### Work to be completed
Return the data below exactly, but only from the line containing "lengths agree or" through the line containing "if broadcasts (height", with both of those lines included.

Saved data entries
Lemma blank_entry_ends_entry_witness :
  is_empty (strip "  ") = true
  /\ [Float64.one; Float64.two] <> []
  /\ session_from float_of_integer_literal [Float64.one; Float64.two]
       [Ok "  "%string]
     = ([Prompt (prompt_text 3);
         PrintSum [Float64.one; Float64.two]
           (NFloat (float_sum [Float64.one; Float64.two]))],
        Ok tt).
Proof.
  assert (H1 : is_empty (strip "  ") = true) by reflexivity.
  assert (H2 : [Float64.one; Float64.two] <> []) by discriminate.
  split; [exact H1 | split; [exact H2 |]].
  exact (proj2 (proj2 (proj2 (proj2 (proj2
           (blank_entry_ends_entry float_of_integer_literal
              [Float64.one; Float64.two] "  " [] H1)))) H2)).
Defined.

Lemma interrupt_aborts_session_witness :
  Forall (fun reply => prompts_again reply = true)
    [Ok "1"%string; Ok "abc"%string]
  /\ snd (interactive_calculator float_of_integer_literal
            ([Ok "1"%string; Ok "abc"%string]
               ++ Raise KeyboardInterrupt :: [Ok ""%string]))
     = Ok tt.
Proof.
  assert (H : Forall (fun reply => prompts_again reply = true)
                [Ok "1"%string; Ok "abc"%string])
    by (repeat constructor).
  split; [exact H |].
  exact (proj1 (proj2 (proj2 (proj2
           (interrupt_aborts_session float_of_integer_literal
              [] [Ok ""%string])) _ H))).
Defined.
(** Property read [v.k].  Reading from [undefined] or [null] throws; an
    object yields its own property or [undefined]; of the primitives only a
    string inherits one of the names above ([String.prototype.match]). *)
Definition get_prop (v : value) (k : key) : result value :=
  match v with
  | VUndefined | VNull => Throw TypeError
  | VObj props =>
      match own_prop (key_name k) props with
      | Some x => Ok x
      | None => Ok VUndefined
      end
  | VStr _ =>
      match k with
      | Kmatch => Builtin "String.prototype.match"
      | _ => Ok VUndefined
      end
  | _ => Ok VUndefined
  end.

(** Method call [v.join(sep)]: only an array has a callable [join]. *)
Definition call_join (v : value) (sep : string) : result string :=
  match v with
  | VArr items => join_with to_string sep items
  | _ => Throw TypeError
  end.

(** A slot of a builder table read under a computed key
    ([table[key]]): an own entry, a function inherited from
    [Object.prototype], the inherited [__proto__] object, or [undefined]. *)
Inductive slot (A : Type) : Type :=
| Own (f : A)
| Native (name : string)
| NotCallable
| Undefined.

Arguments Own {A} f.
Arguments Native {A} name.
Arguments NotCallable {A}.
Arguments Undefined {A}.

Definition object_prototype_functions : list string :=
  [ "constructor"; "hasOwnProperty"; "isPrototypeOf"; "propertyIsEnumerable";
    "toLocaleString"; "toString"; "valueOf";
    "__defineGetter__"; "__defineSetter__"; "__lookupGetter__"; "__lookupSetter__" ].
Lemma moonEntries_Forall (P : PlanetData -> Prop) (i : nat)
      (ms : list PlanetData) :
  forall j, Forall P ms -> Forall (fun e => P (snd e)) (moonEntries i j ms).
Proof.
  induction ms as [| moon rest IH]; intros j H; cbn; [constructor |].
  inversion H; subst; constructor; [assumption | apply IH; assumption].
Qed.

Lemma registerBodies_placed (table : list PlanetData) :
  forall i, exists ps,
    registerBodies table = Fulfilled ps /\
    List.length ps = List.length table /\
    Forall (fun e => wellPlaced (snd e)) (allBodiesFrom i ps) /\
    Forall (fun p => label p <> None /\ orbitLine p <> None) ps.
Proof.
  induction table as [| p rest IH]; intros i; cbn [registerBodies].
  - exists []; repeat split; constructor.
  - destruct (registerPlanet_placed p) as (p' & Ep & Hp & Hl & Ho & Hms).
    destruct (IH (S i)) as (rest' & E & Hlen & Hall & Hlab).
    rewrite Ep; cbn [andThen]; rewrite E; cbn [andThen].
    exists (p' :: rest'); split; [reflexivity |].
    split; [cbn; f_equal; exact Hlen |].
    split; [| constructor; [split; assumption | exact Hlab]].
    cbn [allBodiesFrom]; constructor; [exact Hp |].
    apply Forall_app; split; [| exact Hall].
    destruct (moons p'); [apply moonEntries_Forall, Hms | constructor].
Qed.

(** An update step keeps every body placed. *)
Lemma updateSolarSystem_placed (sys : SolarSystemObjects) (t : R)
      (cam : Camera) :
  allPlaced (planets sys) ->
  allPlaced (planets (updateSolarSystem sys t cam)).
Proof.
  intros Hq; cbn [planets updateSolarSystem].
  apply allPlaced_lookup; intros r b' Hl.
  destruct (lookup_update_origin (planets sys) t cam r b' Hl)
    as (b & Hb & [-> | [-> | [pp ->]]]).
  - apply (proj1 (allPlaced_lookup _) Hq r b Hb).
  - apply updatePlanet_wellPlaced, (proj1 (allPlaced_lookup _) Hq r b Hb).
  - apply updateMoon_wellPlaced, (proj1 (allPlaced_lookup _) Hq r b Hb).
Qed.

Lemma updates_placed (steps : list (R * Camera)) :
  forall sys : SolarSystemObjects,
    allPlaced (planets sys) ->
    allPlaced (planets (Props.updates sys steps)).
Proof.
  induction steps as [| [t cam] rest IH]; intros sys H; [exact H |].
  apply IH, updateSolarSystem_placed, H.
Qed.

(** X3.  Every body is placed, from registration on.  Whatever the
    table, it is registered without error, planet for planet; every
    planet gets a label and an orbit line; and after registration and
    after any number of update steps -- at any times, for any camera --
    every planet and every moon has a mesh and a position, the mesh
    sitting at the position. *)
Theorem bodies_are_placed_at_every_frame :
  forall (table : list PlanetData) (sun : Mesh) (steps : list (R * Camera)),
  exists ps : list PlanetData,
    registerBodies table = Fulfilled ps /\
    List.length ps = List.length table /\
    Forall (fun p => label p <> None /\ orbitLine p <> None) ps /\
    allPlaced ps /\
    allPlaced (planets (Props.updates (mkSolarSystem sun ps) steps)).
Proof.
  intros table sun0 steps.
  destruct (registerBodies_placed table 0) as (ps & E & Hlen & Hall & Hlab).
  exists ps; repeat split; try assumption.
  apply updates_placed; exact Hall.
Qed.
(** * EvolutionThesis: the page-grid collator and the word-cloud continuity engine

    A shallow embedding of [collate_pages.py] ([determine_ideal_shape],
    [add_border_c], [arrange_pages_horizontal]) and of [create_figure.py]
    ([transfer_stats_between_wc], [scale_wordcloud]), with the properties the
    specification states about them. *)

From Stdlib Require Import ZArith Lia Floats.
From stdpp Require Import gmap strings list fin_maps pretty sorting.

Local Open Scope Z_scope.

(** ** Python outcomes

    A call either returns a value or raises.  Only the exceptions that the
    embedded functions can raise are listed. *)

Inductive pyexc : Type :=
  | IndexError          (* [pages[0]] on an empty list *)
  | ValueError          (* numpy: reshape or broadcast of incompatible shapes *)
  | AssertionError      (* [assert False] *)
  | UnboundLocalError   (* a local read before any assignment *)
  | ZeroDivisionError   (* true division of Python ints by 0 *)
  | AttributeError      (* [c.layout_] at an address that holds no cloud *)
  | OverflowError       (* a Python int with no binary64 value, or a quotient with none *)
  | TypeError.          (* [np.log10] of a Python int that is no 64-bit integer *)

Inductive pyresult (A : Type) : Type :=
  | Return (a : A)
  | Raise (e : pyexc).

Arguments Return {A} a.
Arguments Raise {A} e.

#[global] Instance pyresult_ret : MRet pyresult := fun A a => Return a.

#[global] Instance pyresult_bind : MBind pyresult := fun A B k m =>
  match m with
  | Return a => k a
  | Raise e => Raise e
  end.

(** ** GridShapeSelector: [determine_ideal_shape] *)

Module Shape.

Definition A4_page_size : Z * Z := (210, 297).
Definition available_size_image : Z * Z := (780, 668).

(** [math.floor(a / b)] on positive integers is the integer quotient. *)
Definition num_a4_on_rows : Z := fst available_size_image / fst A4_page_size.
Definition num_a4_on_cols : Z := snd available_size_image / snd A4_page_size.

(** Number of cells of a [(rows, cols)] shape. *)
Definition capacity (s : Z * Z) : Z := fst s * snd s.

(** One pass through the body of [for i in range(100)], up to the test:
    the adders after the increment of step [i]. *)
Definition grow (i : Z) (adders : Z * Z) : Z * Z :=
  if i mod 2 =? 0 then (fst adders + 1, snd adders)
  else (fst adders, snd adders + 1).

(** The shape the test of the loop looks at. *)
Definition shape_of (adders : Z * Z) : Z * Z :=
  (num_a4_on_rows + fst adders, num_a4_on_cols + snd adders).

(** The loop with [n] iterations left, the next one being iteration [i];
    [break] returns the current adders, and so does the end of the range. *)
Fixpoint shape_loop (n : nat) (i : Z) (adders : Z * Z) (size : Z) : Z * Z :=
  match n with
  | O => adders
  | S n' =>
      let adders' := grow i adders in
      if capacity (shape_of adders') >=? size then adders'
      else shape_loop n' (i + 1) adders' size
  end.

(** [determine_ideal_shape], as a function of [size = len(list_of_images)].
    Nothing in its body raises. *)
Definition determine_ideal_shape (size : Z) : pyresult (Z * Z) :=
  let adders := shape_loop 100 0 (0, 0) size in
  let number_cols := num_a4_on_cols + snd adders in
  let number_rows := num_a4_on_rows + fst adders in
  Return (number_rows, number_cols).

(** The adders after [n] iterations none of which breaks. *)
Fixpoint grow_all (n : nat) (i : Z) (adders : Z * Z) : Z * Z :=
  match n with
  | O => adders
  | S n' => grow_all n' (i + 1) (grow i adders)
  end.

(** A test that [n] growth steps from the base shape find room for [size]. *)
Definition reached_within (n : nat) (size : Z) : bool :=
  existsb (fun k => capacity (shape_of (grow_all k 0 (0, 0))) >=? size) (seq 1 n).

End Shape.

(** ** TileCanvas: [add_border], [add_border_c], [arrange_pages_horizontal] *)

Module Canvas.

(** A pixel: the three colour channels, as Python integers. *)
Definition pixel : Type := Z * Z * Z.

(** A numpy array of shape [(height, width, 3)]: its first two dimensions and
    its contents by row and column.  Contents outside the shape are never
    read by the properties below. *)
Record ndarray : Type := NdArray {
  height : nat;
  width : nat;
  data : nat -> nat -> pixel
}.

Definition shape (a : ndarray) : nat * nat := (height a, width a).

(** Storing an array of integers into an array of dtype [uint8] keeps the
    low eight bits.  The integers are those of a numpy array of integers, of
    64 bits at most: a colour with a channel beyond them makes [np.full]
    build an array of objects, which is not stored this way (the assignment
    raises [OverflowError]). *)
Definition astype_uint8 (p : pixel) : pixel :=
  let '(r, g, b) := p in (r mod 256, g mod 256, b mod 256).



Definition is_uint8 (p : pixel) : Prop :=
  let '(r, g, b) := p in 0 <= r < 256 /\ 0 <= g < 256 /\ 0 <= b < 256.

(** An image as [imageio.imread] gives it for an 8-bit RGB file. *)
Definition uint8_image (a : ndarray) : Prop :=
  forall y x, (y < height a)%nat -> (x < width a)%nat -> is_uint8 (data a y x).

(** [np.zeros((h, w, 3))] and [np.full((h, w, 3), color)]. *)
Definition np_zeros (h w : nat) : ndarray := NdArray h w (fun _ _ => (0, 0, 0)).
Definition np_full (h w : nat) (color : pixel) : ndarray := NdArray h w (fun _ _ => color).

(** The bounds of the slice [start:stop] on an axis of length [n]. *)
Definition slice_bounds (n start stop : nat) : nat * nat :=
  (Nat.min start n, Nat.min stop n).

(** The stop of the slice [b:-b] on an axis of length [n]: [-0] is [0]. *)
Definition neg_stop (n b : nat) : nat :=
  if (b =? 0)%nat then O else (n - b)%nat.

(** A source axis of length [s] is assigned to a slice of length [d] when the
    lengths agree or the source has length one (broadcasting). *)
Definition broadcasts (s d : nat) : bool := (s =? d)%nat || (s =? 1)%nat.

Definition src_index (s off : nat) : nat := if (s =? 1)%nat then O else off.

(** [a[r0:r1, c0:c1, :] = src], the stored values going through [cast];
    numpy raises [ValueError] when [src] cannot be broadcast to the slice. *)
Definition setitem_slice (cast : pixel -> pixel) (a : ndarray)
    (r0 r1 c0 c1 : nat) (src : ndarray) : pyresult ndarray :=
  let '(y0, y1) := slice_bounds (height a) r0 r1 in
  let '(x0, x1) := slice_bounds (width a) c0 c1 in
  if broadcasts (height src) (y1 - y0) && broadcasts (width src) (x1 - x0) then
    Return (NdArray (height a) (width a) (fun y x =>
      if (y0 <=? y)%nat && (y <? y1)%nat && (x0 <=? x)%nat && (x <? x1)%nat
      then cast (data src (src_index (height src) (y - y0)) (src_index (width src) (x - x0)))
      else data a y x))
  else Raise ValueError.

(** [add_border]: a zero border of [width_] pixels; the new array is of
    dtype [float64], which holds the values of a [uint8] image unchanged. *)
Definition add_border (image : ndarray) (width_ : nat) : pyresult ndarray :=
  let newimage := np_zeros (height image + width_ * 2) (width image + width_ * 2) in
  setitem_slice id newimage
    width_ (neg_stop (height newimage) width_)
    width_ (neg_stop (width newimage) width_) image.

(** [add_border_c]: a border of colour [color]; [np.full] gives an integer
    array wide enough for the colour and for the values of a [uint8] image. *)
Definition add_border_c (image : ndarray) (border_width : nat) (color : pixel)
    : pyresult ndarray :=
  let rows := height image in
  let cols := width image in
  let newimage := np_full (rows + border_width * 2) (cols + border_width * 2) color in
  setitem_slice id newimage
    border_width (neg_stop (height newimage) border_width)
    border_width (neg_stop (width newimage) border_width) image.

(** [for x in range(n)] threading the loop's state, stopping at the first
    exception. *)
Fixpoint for_range {A : Type} (n : nat) (start : nat)
    (body : nat -> A -> pyresult A) (a : A) : pyresult A :=
  match n with
  | O => Return a
  | S n' => a' ← body start a; for_range n' (S start) body a'
  end.

(** [np.array(pages).reshape((num_rows, num_cols))]: the list itself, read
    at [i * num_cols + j] for [arr_pages[i, j]]; [ValueError] when the number
    of elements is not [num_rows * num_cols]. *)
Definition reshape {A : Type} (l : list A) (num_rows num_cols : nat) : pyresult (list A) :=
  if (length l =? num_rows * num_cols)%nat then Return l else Raise ValueError.

(** [arrange_pages_horizontal].  A page is given by the image that
    [imageio.imread] reads at its path; the padding of the list is [None]. *)
Definition arrange_pages_horizontal (pages : list ndarray) (num_rows num_cols : nat)
    (background_color : pixel) : pyresult ndarray :=
  test_page ← match pages with
              | [] => Raise IndexError
              | p :: _ => Return p
              end;
  t_bpage ← add_border test_page 1;
  let '(t_bpage_h, t_bpage_w) := shape t_bpage in
  let canvas := np_zeros (num_rows * t_bpage_h) (num_cols * t_bpage_w) in
  let ideal_num_pages := (num_rows * num_cols)%nat in
  let extra_required_pages := Z.of_nat ideal_num_pages - Z.of_nat (length pages) in
  let pages := (Some <$> pages) ++ replicate (Z.to_nat extra_required_pages) None in
  arr_pages ← reshape pages num_rows num_cols;
  for_range num_rows 0 (fun i canvas =>
    for_range num_cols 0 (fun j canvas =>
      bpage ← match arr_pages !! (i * num_cols + j)%nat with
              | Some (Some page) => add_border_c page 1 (0, 0, 0)
              | Some None => Return (np_full t_bpage_h t_bpage_w background_color)
              | None => Raise IndexError
              end;
      setitem_slice astype_uint8 canvas
        (i * t_bpage_h) ((i + 1) * t_bpage_h)
        (j * t_bpage_w) ((j + 1) * t_bpage_w) bpage) canvas) canvas.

### Response area
    lengths agree or the source has length one (broadcasting). *)
Definition broadcasts (s d : nat) : bool := (s =? d)%nat || (s =? 1)%nat.

Definition src_index (s off : nat) : nat := if (s =? 1)%nat then O else off.

(** [a[r0:r1, c0:c1, :] = src], the stored values going through [cast];
    numpy raises [ValueError] when [src] cannot be broadcast to the slice. *)
Definition setitem_slice (cast : pixel -> pixel) (a : ndarray)
    (r0 r1 c0 c1 : nat) (src : ndarray) : pyresult ndarray :=
  let '(y0, y1) := slice_bounds (height a) r0 r1 in
  let '(x0, x1) := slice_bounds (width a) c0 c1 in
  if broadcasts (height src) (y1 - y0) && broadcasts (width src) (x1 - x0) then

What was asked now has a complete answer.